Here was the final gauntlet, a ceremony where even the lumbering figure of Trump shrank to a speck in front of the ribbon-draped steps of the Capitol building. We’ve entrusted important national moments to the National Mall; in return, it bestows a sense of legitimacy built on public memory and the architecture of power. Traditions like this one, with its arcane customs, its calls and responses, are designed to fit men to their parts.
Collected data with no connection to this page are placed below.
Lemma columns_concat_order (a b c : DataFrame) :
  concat a b = Ok c ->
  columns c = columns a ++ filter (fun l => l ∉ columns a) (columns b).
Proof.
  unfold concat. destruct (decide (columns a = columns b)) as [Hab|Hab].
  { intros [= <-]. rewrite <- Hab.
    assert (filter (fun l => l ∉ columns a) (columns a) = []) as ->.
    { destruct (filter _ (columns a)) as [|x xs] eqn:E; [done|]. exfalso.
      assert (x ∈ filter (fun l => l ∉ columns a) (columns a)) as [? ?]%list_elem_of_filter
        by (rewrite E; left).
      done. }
    rewrite app_nil_r. unfold columns in *. cbn [cols].
    revert Hab. generalize (cols b). induction (cols a) as [|x xs IH]; intros [|y ys]; try done.
    cbn. intros [= _ H]. f_equal. by apply IH. }
  destruct (_ && _); [|done]. intros [= <-]. unfold columns at 1. cbn [cols].
  rewrite fmap_app. f_equal.
  - rewrite <- list_fmap_compose. apply list_fmap_ext. by intros.
  - change (columns b) with ((cols b).*1).
    rewrite (filter_fst_fmap (fun l => l ∉ columns a)), <- list_fmap_compose.
    apply list_fmap_ext. by intros.
Qed.

(** X16.  The columns of the combined table are those of the first table,
    then [Company] unless the first table has it already, then the columns of
    the second table that are new, each in its original order. *)
Theorem merge_column_order (tableA tableB combined : DataFrame) :
  merge tableA tableB = Ok combined ->
  let a := columns tableA ++ (if has_column "Company" tableA then [] else ["Company"]) in
  let b := columns tableB ++ (if has_column "Company" tableB then [] else ["Company"]) in
  columns combined = a ++ filter (fun l => l ∉ a) b.
Proof.
  unfold merge. intros Hc%columns_concat_order.
  by rewrite !columns_setitem_scalar in Hc.
Qed.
But even on America’s grandest set, the rough edges of Trump rubbed through. Because when the inauguration started, the whole crowd turned to the south and settled its eyes on the jumbotron. And there we saw that Trump’s tie was as always too long, and the way he rocked like a mystic during the prayers and left his mouth open during other speeches and performed those funny contortions of his hands when he delivered his angry inaugural address. And when the cameras panned across the Mall, we saw that what felt like a crowd was in fact a small gathering in a much vaster space. And it started to rain again, and we heard him sniff.

This was how it had been at the Lincoln Memorial the night before, too. Trump had never looked as “presidential” as he did then, a distant black stick figure against the glowing white marble. (Later, in the photographs, you could see something else: how wide the eyes of the great Lincoln seemed to open, as if in disbelief.) At the time, though, the place was flooded with noise and light and people. The fireworks exploded in a red, white, and blue “USA,” and the “Battle Hymn of the Republic” washed over the reflecting pool.

When the last firework had gone off, the crowd turned quickly toward the exit. The first family stood upside-down on the televisions reflected in the water, and a huge cloud of white smoke drifted over the treeline, like at the close of a magic trick.